Buffett assails Wells Fargo, defends 3G at wide-ranging meeting
By Jonathan Stempel
OMAHA, Neb. (Reuters) - Warren Buffett, the chairman of Berkshire Hathaway Inc (BRKa.N: Quote), on Saturday criticized Wells Fargo & Co (WFC.N: Quote) for failing to stop employees from signing up customers for bogus accounts even after learning it was happening, causing a scandal.
Wells Fargo, whose largest shareholder is Berkshire with a 10 percent stake worth roughly $27 billion, gave employees too much autonomy to engage in "cross-selling" multiple products to meet sales goals, Buffett said.
This "incentivized the wrong type of behavior," and former Chief Executive John Stumpf, who lost his job over the scandal, was too slow to fix the problem, Buffett said.
Wells Fargo was among many topics discussed at Berkshire's annual meeting in Omaha, where Buffett, 86, and Vice Chairman Charlie Munger, 93, fielded dozens of questions from shareholders, journalists and analysts.
"If there's a major problem, the CEO will get wind of it. At that moment, that's the key to everything. The CEO has to act," Buffett said. "The main problem was they didn't act when they learned about it."

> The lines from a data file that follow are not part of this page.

Lemma process_after msg lc lt rt rv : heads lc lt rt rv -> checkLastSecret (channelState lc) msg = Ok tt ->
  ProcessChanSyncMsg msg lc = (us ← syncLocalChain msg (c_height lt);
    result ← syncRemoteChain msg (c_height rt) (c_height rv) us;
    _ ← on_chan (fun lc => (checkCommitPoint (channelState lc) msg (c_height rt), lc)); mret result) lc.
Proof.
  intros Hd Hc. unfold ProcessChanSyncMsg.
  rewrite (M_bind_run _ _ lc tt lc) by (apply on_chan_run; by rewrite Hc).
  rewrite (M_bind_run _ _ lc lt lc) by (apply on_chan_run; unfold tailM; cbn; by rewrite (hd_local _ _ _ _ Hd)).
  rewrite (M_bind_run _ _ lc rt lc) by (apply on_chan_run; unfold tailM; cbn; by rewrite (hd_remote _ _ _ _ Hd)).
  by rewrite (M_bind_run _ _ lc rv lc) by (apply on_chan_run; rewrite tipM_run; cbn; by rewrite (hd_tip _ _ _ _ Hd)).
Qed.

Lemma process_run msg lc lt rt rv us lc1 : heads lc lt rt rv -> checkLastSecret (channelState lc) msg = Ok tt ->
  syncLocalChain msg (c_height lt) lc = (Ok us, lc1) ->
  ProcessChanSyncMsg msg lc = (result ← syncRemoteChain msg (c_height rt) (c_height rv) us;
    _ ← on_chan (fun lc => (checkCommitPoint (channelState lc) msg (c_height rt), lc)); mret result) lc1.
Proof. intros Hd Hc Hs. rewrite (process_after _ _ _ _ _ Hd Hc). by rewrite (M_bind_run _ _ _ _ _ Hs). Qed.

Still, Buffett's support of current management and board was key to ensuring the re-election of the entire board last month.
Wells Fargo spokesman Mark Folk said "we agree" with Buffett's comments, and have taken "decisive actions" to fix the problems and "make things right for customers."
Buffett likened the situation to Salomon Brothers Inc, where in 1991 he was installed as chairman to clean up a mess after the former chief executive failed to tell regulators a trader was submitting fake bids at Treasury auctions. Continued...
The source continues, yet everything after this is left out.